## What you should do
Using the material below, return exactly the lines between the one holding "Inductive fragment : Type" and the one holding "ExnStr (e : exn)", inclusive, and no others.

## Data provided

(** * conference_map_clean.py: a shallow embedding of the topic-map pipeline

    The script is one function, [main], which loads [titles.txt], hands the
    documents to a sentence encoder, a UMAP reducer and a BERTopic model, and
    then renders and saves three figures inside one [try]/[except Exception].

    The embedding follows the script line by line.  Text handling (the
    loader) and parameter arithmetic are modelled exactly.  The library
    objects (SentenceTransformer, UMAP, BERTopic, the figures) are not part
    of the script: they appear as the operations of a record [externals],
    each returning either a value or a raised exception, and every theorem
    about [main] is quantified over that record. *)

From Stdlib Require Import List String Ascii ZArith QArith Bool Lia Sorted.
Import ListNotations.

Local Open Scope string_scope.
Local Open Scope list_scope.

(* ================================================================== *)
(** * The loader (line 36)

    [docs = [item.rstrip("\n") for item in open("titles.txt").readlines()
             if item != "\n"]] *)
(* ================================================================== *)

(** The two line-ending characters. *)
Definition LF : ascii := ascii_of_nat 10.
Definition CR : ascii := ascii_of_nat 13.

(** The one-character string that [readlines] yields for an empty line. *)
Definition NL : string := String LF EmptyString.

(** [open(path)] opens the file in text mode with [newline=None]: Python's
    universal-newlines mode.  On reading, every line ending, be it LF, CR
    or the pair CR LF, reaches the program as the single character LF.
    The argument is the decoded content of the file. *)
Fixpoint universal_newlines (s : string) : string :=
  match s with
  | EmptyString => EmptyString
  | String c rest =>
      if Ascii.eqb c CR then
        match rest with
        | String c' rest' =>
            if Ascii.eqb c' LF
            then String LF (universal_newlines rest')
            else String LF (universal_newlines rest)
        | EmptyString => String LF EmptyString
        end
      else String c (universal_newlines rest)
  end.

(** [f.readlines()]: the text cut after every LF, each piece keeping its
    LF; a last piece without LF is kept when it is not empty. *)
Fixpoint readlines (s : string) : list string :=
  match s with
  | EmptyString => []
  | String c rest =>
      if Ascii.eqb c LF then String c EmptyString :: readlines rest
      else match readlines rest with
           | [] => [String c EmptyString]
           | l :: ls => String c l :: ls
           end
  end.

(** [item.rstrip("\n")]: every trailing LF is removed, nothing else. *)
Fixpoint rstrip_newline (s : string) : string :=
  match s with
  | EmptyString => EmptyString
  | String c rest =>
      match rstrip_newline rest with
      | EmptyString => if Ascii.eqb c LF then EmptyString else String c EmptyString
      | r => String c r
      end
  end.

(** The guard of the comprehension: [item != "\n"]. *)
Definition not_blank (item : string) : bool := negb (String.eqb item NL).

(** The comprehension over the lines already read. *)
Definition docs_of_lines (lines : list string) : list string :=
  map rstrip_newline (filter not_blank lines).

(** Line 36 on the decoded content of [titles.txt]. *)
Definition load_docs (content : string) : list string :=
  docs_of_lines (readlines (universal_newlines content)).

(** ** The specification's reading of the same step

    "One document per line ... blank lines are skipped": the lines of a
    text are the segments between newlines, and the documents are the
    segments that are not empty. *)

(** [split_newline acc s]: the segments of [s] between LF characters,
    [acc] holding (reversed) the characters of the segment being read. *)
Fixpoint split_newline (acc : list ascii) (s : string) : list string :=
  match s with
  | EmptyString => [string_of_list_ascii (rev acc)]
  | String c rest =>
      if Ascii.eqb c LF
      then string_of_list_ascii (rev acc) :: split_newline [] rest
      else split_newline (c :: acc) rest
  end.

Definition nonempty (s : string) : bool :=
  match s with EmptyString => false | String _ _ => true end.

(** The non-blank lines of a text, in order. *)
Definition nonblank_lines (text : string) : list string :=
  filter nonempty (split_newline [] text).

(** [lacks c s]: the character [c] does not occur in [s]. *)
Fixpoint lacks (c : ascii) (s : string) : bool :=
  match s with
  | EmptyString => true
  | String c' rest => negb (Ascii.eqb c' c) && lacks c rest
  end.

(** No character of [s] is a line ending. *)
Definition no_line_end (s : string) : bool := lacks LF s && lacks CR s.

(** What [readlines] can yield: a newline-free body followed by one LF, or,
    for an unterminated last line, a non-empty newline-free body. *)
Definition line_shape (item : string) : Prop :=
  exists body, lacks LF body = true
    /\ (item = (body ++ NL)%string \/ (item = body /\ body <> ""%string)).

(** A file with CR LF line endings, an empty line, a line of two blanks,
    a lone CR and an unterminated last line. *)
Definition crlf_file : string :=
  ("abc" ++ String CR NL ++ String CR NL ++ "  " ++ String CR NL
         ++ "x" ++ String CR ("y" ++ NL) ++ "last")%string.

(* ================================================================== *)
(** * Parameters derived from the corpus size (lines 48 and 65) *)
(* ================================================================== *)

(** [len(docs)]: a Python integer. *)
Definition len {A : Type} (l : list A) : Z := Z.of_nat (List.length l).

(** Line 48: [n_neighbors = min(15, len(docs) - 1)]. *)
Definition n_neighbors_for (docs : list string) : Z := Z.min 15 (len docs - 1).

(** Line 65: [max(2, len(docs) // 20)]. *)
Definition min_cluster_size_for (docs : list string) : Z := Z.max 2 (len docs / 20).

(** Keyword arguments of [UMAP(...)], lines 49-57. *)
Record UMAP_args : Type := mkUMAP {
  n_neighbors : Z;
  n_components : Z;
  min_dist : Q;
  umap_metric : string;
  random_state : Z;
  low_memory : bool;
  n_jobs : Z
}.

(** Keyword arguments of [HDBSCAN(...)], lines 64-70. *)
Record HDBSCAN_args : Type := mkHDBSCAN {
  min_cluster_size : Z;
  min_samples : Z;
  hdbscan_metric : string;
  cluster_selection_method : string;
  core_dist_n_jobs : Z
}.

(** Keyword arguments of [CountVectorizer(...)], line 72. *)
Record CountVectorizer_args : Type := mkCountVectorizer {
  stop_words : string;
  min_df : Z;
  max_df : Q
}.

Definition umap_args_for (docs : list string) : UMAP_args :=
  {| n_neighbors := n_neighbors_for docs;
     n_components := 2;
     min_dist := 0%Q;
     umap_metric := "cosine";
     random_state := 42;
     low_memory := true;
     n_jobs := 1 |}.

Definition hdbscan_args_for (docs : list string) : HDBSCAN_args :=
  {| min_cluster_size := min_cluster_size_for docs;
     min_samples := 1;
     hdbscan_metric := "euclidean";
     cluster_selection_method := "eom";
     core_dist_n_jobs := 1 |}.

Definition vectorizer_args : CountVectorizer_args :=
  {| stop_words := "english"; min_df := 1; max_df := (95 # 100)%Q |}.

(** Lines 7-11: the thread-count variables set before any library loads. *)
Definition thread_environment : list (string * string) :=
  [("OMP_NUM_THREADS", "1"); ("OPENBLAS_NUM_THREADS", "1");
   ("MKL_NUM_THREADS", "1"); ("VECLIB_MAXIMUM_THREADS", "1");
   ("NUMEXPR_NUM_THREADS", "1")].

(* ================================================================== *)
(** * Exceptions, results and the trace of a run *)
(* ================================================================== *)

(** [except Exception] catches the subclasses of [Exception]; the other
    subclasses of [BaseException] ([KeyboardInterrupt], [SystemExit]) pass
    through it. *)
Inductive exn_class : Type := IsException | NotException.

Record exn : Type := mkExn { exn_cls : exn_class; exn_message : string }.

Inductive result (A : Type) : Type :=
| Ok (a : A)
| Raise (e : exn).
Arguments Ok {A} a.
Arguments Raise {A} e.

(** ** Constants and small helpers of the script *)

Definition FILE_NAME : string := "titles".

(** U+2713 and U+26A0 as the UTF-8 bytes of the source file. *)
Definition CHECK_MARK : string :=
  String (ascii_of_nat 226) (String (ascii_of_nat 156) (String (ascii_of_nat 147) "")).
Definition WARNING_SIGN : string :=
  String (ascii_of_nat 226) (String (ascii_of_nat 154) (String (ascii_of_nat 160) "")).

(** [s * n] on strings, as in ["-" * 10]. *)
Fixpoint str_mul (s : string) (n : nat) : string :=
  match n with
  | O => ""
  | S n' => s ++ str_mul s n'
  end.

(** Line 88, [np.unique(topics, return_counts=True)] zipped into a dict:
    the distinct labels in increasing order, each with its number of
    occurrences. *)
Fixpoint count_label (k : Z) (d : list (Z * nat)) : list (Z * nat) :=
  match d with
  | [] => [(k, 1%nat)]
  | (k', n) :: d' =>
      if (k <? k')%Z then (k, 1%nat) :: (k', n) :: d'
      else if (k =? k')%Z then (k', S n) :: d'
      else (k', n) :: count_label k d'
  end.

Definition unique_counts (labels : list Z) : list (Z * nat) :=
  fold_right count_label [] labels.

Definition FileNotFoundError (path : string) : exn :=
  mkExn IsException ("[Errno 2] No such file or directory: '" ++ path ++ "'").

(** The library objects the script only passes around. *)
Record Objects : Type := mkObjects {
  Encoder : Type;      (* a loaded SentenceTransformer *)
  Vec : Type;          (* one row of [embeddings] *)
  Point : Type;        (* one row of [reduced_embeddings] *)
  Fitted : Type;       (* the fitted state of the UMAP object *)
  Model : Type;        (* the fitted BERTopic object *)
  Probs : Type;        (* second component of [fit_transform]'s result *)
  Figure : Type;       (* a plotly figure *)
  Hierarchy : Type;    (* the table returned by [hierarchical_topics] *)
  MplFigure : Type;    (* a matplotlib figure *)
  TopicInfo : Type     (* the table returned by [get_topic_info] *)
}.

Section Pipeline.

Variable T : Objects.

(** The UMAP object: its arguments and, once [fit_transform] has run on
    it (line 58), its fitted state.  The same object is then given to
    [BERTopic(umap_model=...)] (line 76). *)
Record umap_object : Type := mkUmapObject {
  umap_args : UMAP_args;
  umap_fitted : option (Fitted T)
}.

(** Keyword arguments of [BERTopic(...)], lines 75-81. *)
Record BERTopic_args : Type := mkBERTopic {
  umap_model : umap_object;
  hdbscan_model : HDBSCAN_args;
  vectorizer_model : CountVectorizer_args;
  verbose : bool;
  calculate_probabilities : bool
}.

(** The library calls of the script.  Each returns or raises. *)
Record externals : Type := mkExternals {
  SentenceTransformer : string -> result (Encoder T);
  (* [encode(docs, show_progress_bar=True)]; the flag only drives a progress bar *)
  encode : Encoder T -> list string -> result (list (Vec T));
  umap_fit_transform :
    UMAP_args -> list (Vec T) -> result (Fitted T * list (Point T));
  bertopic_fit_transform :
    BERTopic_args -> list string -> list (Vec T) ->
    result (Model T * (list Z * Probs T));
  visualize_documents :
    Model T -> list string -> list (Point T) -> result (Figure T);
  hierarchical_topics : Model T -> list string -> result (Hierarchy T);
  visualize_hierarchy : Model T -> Hierarchy T -> result (Figure T);
  visualize_document_datamap :
    Model T -> list string -> list (Point T) -> result (MplFigure T);
  write_html : Figure T -> string -> result unit;
  savefig : MplFigure T -> string -> Z -> string -> result unit;
  get_topic_info : Model T -> result (TopicInfo T)
}.

(** A call as it appears in the trace, with its arguments. *)
Inductive call : Type :=
| COpen (path : string)
| CSentenceTransformer (name : string)
| CEncode (docs : list string)
| CUmapFitTransform (u : UMAP_args) (embeddings : list (Vec T))
| CBertopicFitTransform (b : BERTopic_args) (docs : list string)
    (embeddings : list (Vec T))
| CVisualizeDocuments (m : Model T) (docs : list string)
    (reduced_embeddings : list (Point T))
| CHierarchicalTopics (m : Model T) (docs : list string)
| CVisualizeHierarchy (m : Model T) (h : Hierarchy T)
| CVisualizeDocumentDatamap (m : Model T) (docs : list string)
    (reduced_embeddings : list (Point T))
| CWriteHtml (fig : Figure T) (path : string)
| CSavefig (fig : MplFigure T) (path : string) (dpi : Z) (bbox_inches : string)
| CGetTopicInfo (m : Model T).

(** The pieces of a printed f-string. *)
Inductive fragment : Type :=
| Lit (s : string)
| Str (s : string)                (* an interpolated [str] *)
| Int (n : Z)
| Dict (d : list (Z * nat))
| TypeOfFigure (f : Figure T)
| TypeOfMplFigure (f : MplFigure T)
| ExnStr (e : exn)                 (* [{e}] *)
| FormatExc (e : exn)              (* [{traceback.format_exc()}] *)
| Table (info : TopicInfo T).      (* [{topic_model.get_topic_info()}] *)

(** What a run does, in order: a printed line, or a library call together
    with the exception it raised, if it raised. *)
Inductive event : Type :=
| EPrint (line : list fragment)
| ECall (c : call) (raised : option exn).

(** A computation: its outcome and the events it performed.  Events that
    happened before an exception stay in the trace. *)
Definition M (A : Type) : Type := (result A * list event)%type.

Definition ret {A : Type} (a : A) : M A := (Ok a, []).

Definition bind {A B : Type} (m : M A) (k : A -> M B) : M B :=
  match m with
  | (Ok a, t) => let (r, t') := k a in (r, t ++ t')
  | (Raise e, t) => (Raise e, t)
  end.

Definition print (line : list fragment) : M unit := (Ok tt, [EPrint line]).

Definition raised_by {A : Type} (r : result A) : option exn :=
  match r with Ok _ => None | Raise e => Some e end.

## Output below
Inductive fragment : Type :=
| Lit (s : string)
| Str (s : string)                (* an interpolated [str] *)
| Int (n : Z)
| Dict (d : list (Z * nat))
| TypeOfFigure (f : Figure T)
| TypeOfMplFigure (f : MplFigure T)
| ExnStr (e : exn)                 (* [{e}] *)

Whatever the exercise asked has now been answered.